[Brief] Count lines holding the string "leaves" in the data that follows. Reply with one number only.

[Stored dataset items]
(** The imports of a run that returns, read off the input: time is listed
    exactly when some column has a temporal data type, database/sql exactly
    when some column outside the temporal row has the nullability flag
    "YES", and nothing else is ever listed. *)
Theorem writeStructs_imports_by_input
    config output os_Create rangeOrder schemas n text :
  (∀ m, rangeOrder m ≡ₚ (map_to_list m).*1) →
  writeStructs config output os_Create rangeOrder schemas = Ok (n, Some text) →
  ∃ imports fields,
    text = Spec.packageClause (PkgName config)
             +:+ Spec.importBlock imports
             +:+ Spec.join fields +:+ "}"
    ∧ chunks config "" schemas fields
    ∧ NoDup imports
    ∧ ("time" ∈ imports ↔
       ∃ cs, cs ∈ schemas ∧ DataType cs ∈ Table.temporal_family)
    ∧ ("database/sql" ∈ imports ↔
       ∃ cs, cs ∈ schemas ∧ IsNullable cs = "YES"
             ∧ (DataType cs ∉ Table.temporal_family))
    ∧ (∀ imp, imp ∈ imports → imp = "time" ∨ imp = "database/sql").
Proof.
  intros Hperm H.
  destruct (writeStructs_text _ _ _ _ _ _ _ Hperm H)
    as (imports & fields & [= ->] & Hchunks & Hnodup & Hin).
  pose proof (chunks_mappable _ _ _ _ Hchunks) as Hmap.
  rewrite Forall_forall in Hmap.
  exists imports, fields. split_and!; [done | done | done | | |].
  - rewrite Hin. split.
    + intros (_ & cs & Hcs & Himp). exists cs. split; [done |].
      rewrite (requiredImportOf_value _ (Hmap _ Hcs)) in Himp.
      repeat case_bool_decide; done.
    + intros (cs & Hcs & Ht). split; [done |]. exists cs. split; [done |].
      rewrite (requiredImportOf_value _ (Hmap _ Hcs)).
      by rewrite bool_decide_eq_true_2.
  - rewrite Hin. split.
    + intros (_ & cs & Hcs & Himp). exists cs. split; [done |].
      rewrite (requiredImportOf_value _ (Hmap _ Hcs)) in Himp.
      repeat case_bool_decide; done.
    + intros (cs & Hcs & Hn & Ht). split; [done |]. exists cs. split; [done |].
      rewrite (requiredImportOf_value _ (Hmap _ Hcs)).
      by rewrite (bool_decide_eq_false_2 _ Ht), (bool_decide_eq_true_2 _ Hn).
  - intros imp (Hne & cs & Hcs & Himp)%Hin.
    rewrite (requiredImportOf_value _ (Hmap _ Hcs)) in Himp.
    repeat case_bool_decide; subst imp; auto. done.
Qed.
Lemma no_tls_setup_without_key_witness :
  exists s',
    serve_all (Mock.lib (Mock.works Mock.one_row)) 2 2
              [Connect; Disconnect; Execute "INSERT a"; Disconnect; Connect]
              (Mock.fresh (Mock.tuned "db1" false []) (Mock.idle 8))
      = Some (tt, s') /\
    tls_setups (calls s') = 0%nat /\ handshakes (calls s') = 3%nat.
Proof.
  destruct (serve_all (Mock.lib (Mock.works Mock.one_row)) 2 2
              [Connect; Disconnect; Execute "INSERT a"; Disconnect; Connect]
              (Mock.fresh (Mock.tuned "db1" false []) (Mock.idle 8)))
    as [[[] s']|] eqn:E; [|vm_compute in E; discriminate].
  exists s'. split; [reflexivity|]. split.
  - exact (no_tls_setup_without_key _ _ _ _ _
             (Mock.fresh (Mock.tuned "db1" false []) (Mock.idle 8))
             s' eq_refl E).
  - vm_compute in E. inversion E. reflexivity.
Defined.

(** ** What a successful [connect] leaves in the caches *)

Section Defaults.

Context {W : Type}.
Variable L : native W.
Variable k : nat.
Variable guard : M W bool.

Lemma set_auto_commit_default flag s s' :
  keeps same_account guard ->
  flag = acc_auto_commit (m_account (conn s)) ->
  set_auto_commit_with L guard flag s = Some (true, s') ->
  m_auto_commit (conn s') = acc_auto_commit (m_account (conn s')) /\
  m_account (conn s') = m_account (conn s).
Proof.
  intros Ga Hf H. unfold set_auto_commit_with in H.
  unfold bind at 1, this in H.
  destruct (Bool.eqb_spec (m_auto_commit (conn s)) flag) as [E|_].
  - inversion H; subst. auto.
  - unfold bind at 1 in H.
    destruct (guard s) as [[g s1]|] eqn:Eg; [|discriminate].
    apply Ga in Eg. unfold same_account in Eg.
    destruct g; simpl in H; [|discriminate].
    unfold bind, this, native_call, ret, assign, MYSQL_ERROR_RETURN_FALSE,
      MYSQL_ERROR_NO_BRAKET, MARIADB_ERROR in H.
    destruct (mysql_autocommit L (m_mysql (conn s1)) flag (world s1))
      as [rc w].
    destruct (nonzero rc); inversion H; subst; simpl. split; congruence.
Qed.

Lemma set_schema_default name s s' :
  keeps same_account guard ->
  (forall s s', guard s = Some (true, s') ->
                conn s' = conn s \/ defaults_applied (conn s')) ->
  m_auto_commit (conn s) = acc_auto_commit (m_account (conn s)) ->
  set_schema_with L guard name s = Some (true, s') ->
  m_auto_commit (conn s') = acc_auto_commit (m_account (conn s')) /\
  m_schema (conn s') = name /\
  m_account (conn s') = m_account (conn s).
Proof.
  intros Ga Gd Hac H. unfold set_schema_with in H. unfold bind at 1 in H.
  destruct (guard s) as [[g s1]|] eqn:Eg; [|discriminate].
  pose proof (Ga _ _ _ Eg) as Hacc. unfold same_account in Hacc.
  destruct g; simpl in H; [|discriminate].
  assert (Hac1 : m_auto_commit (conn s1) = acc_auto_commit (m_account (conn s1))).
  { destruct (Gd _ _ Eg) as [Hsame|[Hd _]]; [|exact Hd].
    rewrite Hsame. exact Hac. }
  unfold bind, this, native_call, ret, assign, MYSQL_ERROR_RETURN_FALSE,
    MYSQL_ERROR_NO_BRAKET, MARIADB_ERROR in H.
  destruct (mysql_select_db L (m_mysql (conn s1)) name (world s1)) as [rc w].
  destruct (nonzero rc); inversion H; subst; simpl. auto.
Qed.

Lemma execute_default q s n s' :
  (forall s s', guard s = Some (true, s') ->
                conn s' = conn s \/ defaults_applied (conn s')) ->
  defaults_applied (conn s) ->
  execute_with L k guard q s = Some (n, s') ->
  n <> 0%N ->
  defaults_applied (conn s').
Proof.
  intros Gd Hd H Hn. unfold execute_with in H. unfold bind at 1 in H.
  destruct (guard s) as [[[|] s1]|] eqn:Eg; simpl in H;
    [|inversion H; subst; contradiction|discriminate].
  assert (Hd1 : defaults_applied (conn s1)).
  { destruct (Gd _ _ Eg) as [Hsame|Hd1]; [rewrite Hsame|]; assumption. }
  unfold bind at 1 in H.
  destruct (real_query L q s1) as [[rc s2]|] eqn:Eq; [|discriminate].
  apply real_query_conn in Eq.
  destruct (nonzero rc).
  - unfold MYSQL_ERROR_NO_BRAKET, MARIADB_ERROR, bind, ret in H.
    inversion H; subst. contradiction.
  - apply execute_loop_conn in H. rewrite H, Eq. exact Hd1.
Qed.
(** What can go wrong after the handle was opened. *)
Inductive failure :=
| BitnessQueryFails        (* ProcessWow64Information, IsWow64Process *)
| EntryPointMissing (name : string)
| BasicInformationFails    (* ProcessBasicInformation *)
| PebReadFails
| ParametersReadFails
| RegionQueryFails         (* VirtualQueryEx, NtWow64QueryVirtualMemory64 *)
| AllocationFails          (* calloc *)
| CopyFails.               (* the final read *)

(** [step_fails hProcess kind s f]: in the call that opened [hProcess] in
    state [s], every step before the one [f] names got its answer, and
    that step did not. *)
Inductive step_fails (hProcess : Z) (kind : ps__process_data_kind)
  (s : state os) : failure -> Prop :=
| fails_bitness64 s2 w :                                (* lines 495-502 *)
    WIN64 os = true ->
    resolve os NtQueryInformationProcess_set set_NtQueryInformationProcess
      "NtQueryInformationProcess" s = Done true s2 ->
    QueryWow64Information os hProcess (st_world s2) = (None, w) ->
    step_fails hProcess kind s BitnessQueryFails
| fails_bitness_self ok s2 w :                          (* line 541 *)
    WIN64 os = false ->
    resolve os NtQueryInformationProcess_set set_NtQueryInformationProcess
      "NtQueryInformationProcess" s = Done ok s2 ->
    IsWow64Process os None (st_world s2) = (None, w) ->
    step_fails hProcess kind s BitnessQueryFails
| fails_bitness_target ok s2 weAreWow64 w w' :          (* line 542 *)
    WIN64 os = false ->
    resolve os NtQueryInformationProcess_set set_NtQueryInformationProcess
      "NtQueryInformationProcess" s = Done ok s2 ->
    IsWow64Process os None (st_world s2) = (Some weAreWow64, w) ->
    IsWow64Process os (Some hProcess) w = (None, w') ->
    step_fails hProcess kind s BitnessQueryFails
| fails_basic ppeb32 sB w :                             (* lines 629-636 *)
    bitness_known hProcess s Native ppeb32 sB ->
    NtQueryInformationProcess_set (st_statics sB) = true ->
    QueryBasicInformation os hProcess (st_world sB) = (None, w) ->
    step_fails hProcess kind s BasicInformationFails
| fails_query64_missing ppeb32 sB s3 :                  (* lines 553-563 *)
    bitness_known hProcess s TargetWiderThanCaller ppeb32 sB ->
    resolve os NtWow64QueryInformationProcess64_set
      set_NtWow64QueryInformationProcess64
      "NtWow64QueryInformationProcess64" sB = Done false s3 ->
    step_fails hProcess kind s
      (EntryPointMissing "NtWow64QueryInformationProcess64")
| fails_basic64 ppeb32 sB s3 w :                        (* lines 565-573 *)
    bitness_known hProcess s TargetWiderThanCaller ppeb32 sB ->
    resolve os NtWow64QueryInformationProcess64_set
      set_NtWow64QueryInformationProcess64
      "NtWow64QueryInformationProcess64" sB = Done true s3 ->
    QueryBasicInformation64 os hProcess (st_world s3) = (None, w) ->
    step_fails hProcess kind s BasicInformationFails
| fails_read64_missing ppeb32 sB s3 PebBaseAddress w s5 : (* lines 576-586 *)
    bitness_known hProcess s TargetWiderThanCaller ppeb32 sB ->
    resolve os NtWow64QueryInformationProcess64_set
      set_NtWow64QueryInformationProcess64
      "NtWow64QueryInformationProcess64" sB = Done true s3 ->
    QueryBasicInformation64 os hProcess (st_world s3)
    = (Some PebBaseAddress, w) ->
    resolve os NtWow64ReadVirtualMemory64_set set_NtWow64ReadVirtualMemory64
      "NtWow64ReadVirtualMemory64" (set_world os w s3) = Done false s5 ->
    step_fails hProcess kind s
      (EntryPointMissing "NtWow64ReadVirtualMemory64")
| fails_peb m ppeb sR w :                    (* lines 510, 588 and 639 *)
    reaches_peb hProcess s m ppeb sR ->
    read_PEB os (layout_of m) hProcess ppeb (st_world sR) = (None, w) ->
    step_fails hProcess kind s PebReadFails
| fails_parameters m ppeb sR ProcessParameters w w' : (* 516, 598 and 649 *)
    reaches_peb hProcess s m ppeb sR ->
    read_PEB os (layout_of m) hProcess ppeb (st_world sR)
    = (Some ProcessParameters, w) ->
    read_parameters os (layout_of m) hProcess
      (address_of os (layout_of m) ProcessParameters) w = (None, w') ->
    step_fails hProcess kind s ParametersReadFails
| fails_region m src size0 sF w :                 (* lines 685 and 376 *)
    kind = KIND_ENVIRON ->
    m <> TargetWiderThanCaller ->
    reaches_field hProcess kind s m src size0 sF ->
    VirtualQueryEx os hProcess src (st_world sF) = (None, w) ->
    step_fails hProcess kind s RegionQueryFails
| fails_region64_missing src size0 sF s' :        (* lines 678 and 393-403 *)
    kind = KIND_ENVIRON ->
    reaches_field hProcess kind s TargetWiderThanCaller src size0 sF ->
    resolve os NtWow64QueryVirtualMemory64_set set_NtWow64QueryVirtualMemory64
      "NtWow64QueryVirtualMemory64" sF = Done false s' ->
    step_fails hProcess kind s
      (EntryPointMissing "NtWow64QueryVirtualMemory64")
| fails_region64 src size0 sF s' w :              (* lines 678 and 405-415 *)
    kind = KIND_ENVIRON ->
    reaches_field hProcess kind s TargetWiderThanCaller src size0 sF ->
    resolve os NtWow64QueryVirtualMemory64_set set_NtWow64QueryVirtualMemory64
      "NtWow64QueryVirtualMemory64" sF = Done true s' ->
    NtWow64QueryVirtualMemory64 os hProcess src (st_world s') = (None, w) ->
    step_fails hProcess kind s RegionQueryFails
| fails_alloc m src size sC w :                         (* lines 689-694 *)
    length_resolved hProcess kind s m src size sC ->
    malloc os (SIZE_T_of os (size + 2)) (st_world sC) = (NULL, w) ->
    step_fails hProcess kind s AllocationFails
| fails_copy m src size sC buffer w w' :                (* lines 696-711 *)
    length_resolved hProcess kind s m src size sC ->
    malloc os (SIZE_T_of os (size + 2)) (st_world sC) = (buffer, w) ->
    buffer <> NULL ->
    read_bytes os (reader_of m) hProcess src size w = (None, w') ->
    step_fails hProcess kind s CopyFails.
(** * Adaptive-precision geometric predicates of tRIBS (predicates.cpp)

    A shallow embedding of the [Predicates] class: the error-bound table
    computed by [exactinit], the expansion algebra, the generalized
    difference-of-products predicate, [orient2d] and [incircle].

    [tREAL] is a C [double]; it is modelled as an IEEE-754 binary64 value
    ([spec_float] with a 53-bit significand and exponents below 1024), every
    operation rounding to nearest, ties to even.  C [int]s are [Z]; a
    [tREAL*] argument is a total map from indices to values, so that a call
    takes the caller's buffer and returns the buffer it leaves behind. *)

From Stdlib Require Import ZArith Bool List Lia QArith Lqa.
From Stdlib Require Import Floats.SpecFloat.
Import ListNotations.
Local Open Scope Z_scope.

(** ** The arithmetic of [double] *)

Module Dbl.

Definition prec : Z := 53.
Definition emax : Z := 1024.

Definition tREAL : Type := spec_float.

Definition add : tREAL -> tREAL -> tREAL := SFadd prec emax.
Definition sub : tREAL -> tREAL -> tREAL := SFsub prec emax.
Definition mul : tREAL -> tREAL -> tREAL := SFmul prec emax.
(** C's unary minus.  [spec_float] has one NaN, without a sign: the sign
    bit that the minus of C flips on a NaN is not modelled, and a statement
    about [neg] is one about the results that are not NaN. *)
Definition neg : tREAL -> tREAL := SFopp.

(** C comparisons: every one of them is false on a NaN, except [!=]. *)
Definition lt (a b : tREAL) : bool := SFltb a b.
Definition le (a b : tREAL) : bool := SFleb a b.
Definition gt (a b : tREAL) : bool := SFltb b a.
Definition ge (a b : tREAL) : bool := SFleb b a.
Definition eq (a b : tREAL) : bool := SFeqb a b.
Definition ne (a b : tREAL) : bool := negb (SFeqb a b).

(** The literal of an integer, and of an integer times a power of two. *)
Definition of_Z (z : Z) : tREAL := binary_normalize prec emax z 0 false.
Definition scaled (z e : Z) : tREAL := binary_normalize prec emax z e false.

Definition zero : tREAL := S754_zero false.
Definition half : tREAL := scaled 1 (-1).
Definition one : tREAL := of_Z 1.
Definition two : tREAL := of_Z 2.

Definition is_finite (x : tREAL) : bool :=
  match x with
  | S754_zero _ | S754_finite _ _ _ => true
  | _ => false
  end.

(** The exact value of a finite double.  (Infinities and NaN, which have
    none, are sent to 0; statements about values ask for [is_finite].) *)
Definition pow2 (e : Z) : Q :=
  match e with
  | Z0 => 1%Q
  | Zpos p => inject_Z (Z.pow_pos 2 p)
  | Zneg p => Qmake 1 (Pos.pow 2 p)
  end.

Definition value (x : tREAL) : Q :=
  match x with
  | S754_finite s m e => (inject_Z (cond_Zopp s (Zpos m)) * pow2 e)%Q
  | _ => 0%Q
  end.

End Dbl.

Export Dbl(tREAL).

Declare Scope dbl_scope.
Delimit Scope dbl_scope with dbl.
Bind Scope dbl_scope with Dbl.tREAL.
Infix "+" := Dbl.add : dbl_scope.
Infix "-" := Dbl.sub : dbl_scope.
Infix "*" := Dbl.mul : dbl_scope.
Notation "- x" := (Dbl.neg x) : dbl_scope.
Infix "<?" := Dbl.lt : dbl_scope.
Infix "<=?" := Dbl.le : dbl_scope.
Infix ">?" := Dbl.gt : dbl_scope.
Infix ">=?" := Dbl.ge : dbl_scope.
Infix "==?" := Dbl.eq (at level 70) : dbl_scope.
Infix "!=?" := Dbl.ne (at level 70) : dbl_scope.
(** * ARR-MCP: the tool registry, the parameter validator and the HTTP handlers

    A shallow embedding of the Go packages [arr-mcp/pkg/api] (types.go: the
    protocol types and [BasicToolRegistry]) and [arr-mcp/pkg/server]
    ([MCPServer] and its HTTP handlers), followed by the properties the
    specification states about them.

    Conventions of the embedding:
    - a Go [map[string]T] is a [gmap string T]; a nil map reads as the empty
      map, so both are [∅];
    - an [interface{}] holding decoded JSON is a [Value];
    - a Go [error] is an [option string]: [None] is [nil], [Some msg] is an
      error whose [Error()] text is [msg];
    - what the Go language leaves to the implementation (the order in which
      [range] visits a map, the result of an out-of-range float-to-int
      conversion) is a field of [Runtime], and every property is proved for
      every runtime;
    - logging is left out: the logger only writes to its own sink. *)

From Stdlib Require Import ZArith Lia DecimalString.
From stdpp Require Import gmap strings list fin_maps.

Set Warnings "-register-all,-clear-no-such-hyp".
Local Open Scope Z_scope.

(* ===================================================================== *)
(** ** Go values *)
(* ===================================================================== *)

(** A finite [float64]: the number [mant * 2^expo].  JSON decoding never
    produces NaN or an infinity, and [-0 == 0] in Go, so a pair of integers
    compared by value is enough.  [float64_wf] says the pair is an IEEE 754
    binary64 number (53 bits of mantissa, exponent between -1074 and 971). *)
Record float64 := Float64 { mant : Z; expo : Z }.

Definition float64_wf (x : float64) : bool :=
  (Z.abs (mant x) <? 2 ^ 53) && (-1074 <=? expo x) && (expo x <=? 971).

(** Go's [x == y] on float64. *)
Definition float64_eqb (x y : float64) : bool :=
  let e := Z.min (expo x) (expo y) in
  mant x * 2 ^ (expo x - e) =? mant y * 2 ^ (expo y - e).

(** The number has a zero fractional part. *)
Definition float64_integral (x : float64) : bool :=
  (0 <=? expo x) || (mant x mod 2 ^ (- expo x) =? 0).

(** The integral part of the number, rounding toward zero. *)
Definition float64_trunc (x : float64) : Z :=
  if 0 <=? expo x then mant x * 2 ^ expo x
  else Z.quot (mant x) (2 ^ (- expo x)).

(** Go's [int] is taken to be 64 bits wide, as on every 64-bit target. *)
Definition min_int : Z := - 2 ^ 63.
Definition max_int : Z := 2 ^ 63 - 1.
Definition in_int (n : Z) : bool := (min_int <=? n) && (n <=? max_int).

(** An [interface{}] value as [encoding/json] decodes it, which is also the
    shape of the schema literals the tools are registered with. *)
Inductive Value :=
| VNil
| VBool (b : bool)
| VNumber (x : float64)
| VString (s : string)
| VArray (l : list Value)
| VObject (m : gmap string Value).

(** Type assertions [v.(T)] in their comma-ok form. *)
Definition as_bool (v : Value) : option bool :=
  match v with VBool b => Some b | _ => None end.
Definition as_float64 (v : Value) : option float64 :=
  match v with VNumber x => Some x | _ => None end.
Definition as_string (v : Value) : option string :=
  match v with VString s => Some s | _ => None end.
Definition as_array (v : Value) : option (list Value) :=
  match v with VArray l => Some l | _ => None end.
Definition as_object (v : Value) : option (gmap string Value) :=
  match v with VObject m => Some m | _ => None end.

(** What Go leaves open.  [range_order m] is the sequence in which one
    [for k, v := range m] visits the entries of [m]: every entry once, in an
    order the language does not specify.  [int_overflow x] is the result of
    [int(x)] when the integral part of [x] does not fit in an [int]: the
    conversion succeeds with an implementation-dependent [int]. *)
Record Runtime := {
  range_order : ∀ A : Type, gmap string A → list (string * A);
  range_order_perm :
    ∀ (A : Type) (m : gmap string A), range_order A m ≡ₚ map_to_list m;
  int_overflow : float64 → Z;
  int_overflow_int : ∀ x, in_int (int_overflow x) = true }.
Arguments range_order _ {_} _.

(** [int(x)] for a float64 [x]. *)
Definition int_of_float64 (rt : Runtime) (x : float64) : Z :=
  let n := float64_trunc x in
  if in_int n then n else int_overflow rt x.

(** [float64(n)] for an int [n]: the nearest float64, ties to the even
    mantissa.  [n] is exact when it has at most 53 significant bits;
    otherwise the low [sh] bits are rounded away. *)
Definition float64_of_int (n : Z) : float64 :=
  let a := Z.abs n in
  let bits := Z.log2 a + 1 in
  if bits <=? 53 then Float64 n 0
  else
    let sh := bits - 53 in
    let q := Z.shiftr a sh in
    let r := a mod 2 ^ sh in
    let half := 2 ^ (sh - 1) in
    let q' := if (half <? r) || ((r =? half) && Z.odd q) then q + 1 else q in
    Float64 (Z.sgn n * q') sh.

(* ===================================================================== *)
(** ** Package api: protocol types and the tool registry *)
(* ===================================================================== *)

Module api.

Record MCPRequest := {
  Input : gmap string Value;
  ToolName : string;
  RequestID : string;
  Timeout : Z;
  AccessToken : string }.

(** The three response envelopes; [Type] is fixed by the constructor
    ("final", "partial", "error"). *)
Record MCPFinalResponse := { Result : Value }.
Record MCPPartialResponse := { Content : Value; Done : bool }.
Record MCPErrorResponse := { Message : string; Code : string }.

Record ToolDefinition := {
  Name : string;
  Description : string;
  Parameters : gmap string Value }.

(** The zero value of [ToolDefinition]. *)
Definition ToolDefinition_zero : ToolDefinition :=
  {| Name := ""; Description := ""; Parameters := ∅ |}.

(** What a call of [HandleRequest] hands back: the two results of the Go
    method, and the wall-clock time in milliseconds the call blocked its
    caller for. *)
Record Return := { result : Value; err : option string; millis : Z }.

(** interface Handler *)
Record Handler := { HandleRequest : MCPRequest → Return }.

(** BasicToolRegistry: the [tools] map. *)
Record BasicToolRegistry := { tools : gmap string ToolDefinition }.

Definition NewBasicToolRegistry : BasicToolRegistry := {| tools := ∅ |}.

Definition RegisterTool (tool : ToolDefinition) (r : BasicToolRegistry)
  : BasicToolRegistry :=
  {| tools := <[Name tool := tool]> (tools r) |}.

Definition GetTool (r : BasicToolRegistry) (name : string)
  : ToolDefinition * bool :=
  match tools r !! name with
  | Some tool => (tool, true)
  | None => (ToolDefinition_zero, false)
  end.

Definition ListTools (rt : Runtime) (r : BasicToolRegistry)
  : list ToolDefinition :=
  foldl (λ tools kv, tools ++ [kv.2]) [] (range_order rt (tools r)).

End api.

(* ===================================================================== *)
(** ** Package net/http: what the handlers use of it *)
(* ===================================================================== *)

Module http.

Definition MethodGet : string := "GET".
Definition MethodPost : string := "POST".

Definition StatusOK : Z := 200.
Definition StatusBadRequest : Z := 400.
Definition StatusMethodNotAllowed : Z := 405.
Definition StatusInternalServerError : Z := 500.
Definition StatusServiceUnavailable : Z := 503.

(** A JSON document written to the response body by
    [json.NewEncoder(w).Encode]. *)
Inductive Document :=
| DFinal (r : api.MCPFinalResponse)
| DPartial (r : api.MCPPartialResponse)
| DError (r : api.MCPErrorResponse)
| DStatus (status : string)
| DTools (tools : list api.ToolDefinition)
| DServiceHealth (status : string) (services : gmap string string).

(** A response being written: the header map, the status code once the
    header has been sent, the documents written so far (oldest first),
    whether the writer also implements [http.Flusher], and how often it
    was flushed. *)
Record ResponseWriter := {
  Header : gmap string string;
  Code : option Z;
  Written : list Document;
  IsFlusher : bool;
  Flushed : nat }.

(** A writer nothing has been written to. *)
Definition NewWriter (flusher : bool) : ResponseWriter :=
  {| Header := ∅; Code := None; Written := []; IsFlusher := flusher;
     Flushed := 0 |}.

(** [w.Header().Set(key, value)] *)
Definition Header_Set (key value : string) (w : ResponseWriter)
  : ResponseWriter :=
  {| Header := <[key := value]> (Header w); Code := Code w;
     Written := Written w; IsFlusher := IsFlusher w; Flushed := Flushed w |}.

(** [w.WriteHeader(statusCode)]: only the first call sends a status. *)
Definition WriteHeader (statusCode : Z) (w : ResponseWriter)
  : ResponseWriter :=
  {| Header := Header w;
     Code := match Code w with Some c => Some c | None => Some statusCode end;
     Written := Written w; IsFlusher := IsFlusher w; Flushed := Flushed w |}.

(** [json.NewEncoder(w).Encode(doc)]: the first write sends status 200
    when no header was sent before. *)
Definition Encode (doc : Document) (w : ResponseWriter) : ResponseWriter :=
  let w := WriteHeader StatusOK w in
  {| Header := Header w; Code := Code w; Written := Written w ++ [doc];
     IsFlusher := IsFlusher w; Flushed := Flushed w |}.

(** [flusher.Flush()] *)
Definition Flush (w : ResponseWriter) : ResponseWriter :=
  {| Header := Header w; Code := Code w; Written := Written w;
     IsFlusher := IsFlusher w; Flushed := S (Flushed w) |}.

(** A [context.Context]: its deadline, in milliseconds of the clock. *)
Record Context := { Deadline : option Z }.

(** [context.WithTimeout(ctx, d)] at time [now]. *)
Definition WithTimeout (ctx : Context) (now d : Z) : Context :=
  {| Deadline := Some (match Deadline ctx with
                       | Some t => Z.min t (now + d)
                       | None => now + d
                       end) |}.

(** The body of a request, as [io.ReadAll] followed by [json.Unmarshal]
    into an [api.MCPRequest] sees it. *)
Inductive RequestBody :=
| BodyUnreadable
| BodyMalformed
| BodyJSON (mcpRequest : api.MCPRequest).

Record Request := {
  Method : string;
  Body : RequestBody;
  Ctx : Context }.

End http.

(* ===================================================================== *)
(** ** Package server *)
(* ===================================================================== *)

Module server.

(** interface ServiceChecker: the name, and what this [Check()] returns. *)
Record ServiceChecker := { Check : option string; Name : string }.

Record MCPServer := {
  registry : api.BasicToolRegistry;
  handlers : gmap string api.Handler;
  serviceCheckers : list ServiceChecker }.

(** What serving one request does besides writing the response: the
    handler calls made (oldest first), the checkers probed (oldest
    first), and the clock, in milliseconds. *)
Record Exchange := {
  Writer : http.ResponseWriter;
  Invoked : list (api.Handler * api.MCPRequest);
  Probed : list ServiceChecker;
  Clock : Z }.

Definition Start_exchange (w : http.ResponseWriter) (now : Z) : Exchange :=
  {| Writer := w; Invoked := []; Probed := []; Clock := now |}.

Definition on_writer (f : http.ResponseWriter → http.ResponseWriter)
    (σ : Exchange) : Exchange :=
  {| Writer := f (Writer σ); Invoked := Invoked σ; Probed := Probed σ;
     Clock := Clock σ |}.

(** A synchronous [handler.HandleRequest(req)]: the call is recorded and
    the caller resumes when the handler returns. *)
Definition call (handler : api.Handler) (req : api.MCPRequest)
    (σ : Exchange) : api.Return * Exchange :=
  let ret := api.HandleRequest handler req in
  (ret, {| Writer := Writer σ; Invoked := Invoked σ ++ [(handler, req)];
           Probed := Probed σ; Clock := Clock σ + api.millis ret |}).

(** A [checker.Check()]. *)
Definition probe (checker : ServiceChecker) (σ : Exchange)
  : option string * Exchange :=
  (Check checker,
   {| Writer := Writer σ; Invoked := Invoked σ;
      Probed := Probed σ ++ [checker]; Clock := Clock σ |}).

Definition NewMCPServer : MCPServer :=
  {| registry := api.NewBasicToolRegistry; handlers := ∅;
     serviceCheckers := [] |}.

Definition RegisterTool (definition : api.ToolDefinition)
    (handler : api.Handler) (s : MCPServer) : MCPServer :=
  {| registry := api.RegisterTool definition (registry s);
     handlers := <[api.Name definition := handler]> (handlers s);
     serviceCheckers := serviceCheckers s |}.

Definition RegisterServiceChecker (checker : ServiceChecker)
    (s : MCPServer) : MCPServer :=
  {| registry := registry s; handlers := handlers s;
     serviceCheckers := serviceCheckers s ++ [checker] |}.

Definition sendErrorResponse (message : string) (statusCode : Z)
    (w : http.ResponseWriter) : http.ResponseWriter :=
  let w := http.Header_Set "Content-Type" "application/json" w in
  let w := http.WriteHeader statusCode w in
  http.Encode
    (http.DError {| api.Message := message; api.Code := "" |}) w.

Definition sendSuccessResponse (result : Value) (w : http.ResponseWriter)
  : http.ResponseWriter :=
  let w := http.Header_Set "Content-Type" "application/json" w in
  http.Encode (http.DFinal {| api.Result := result |}) w.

[Task solution] 4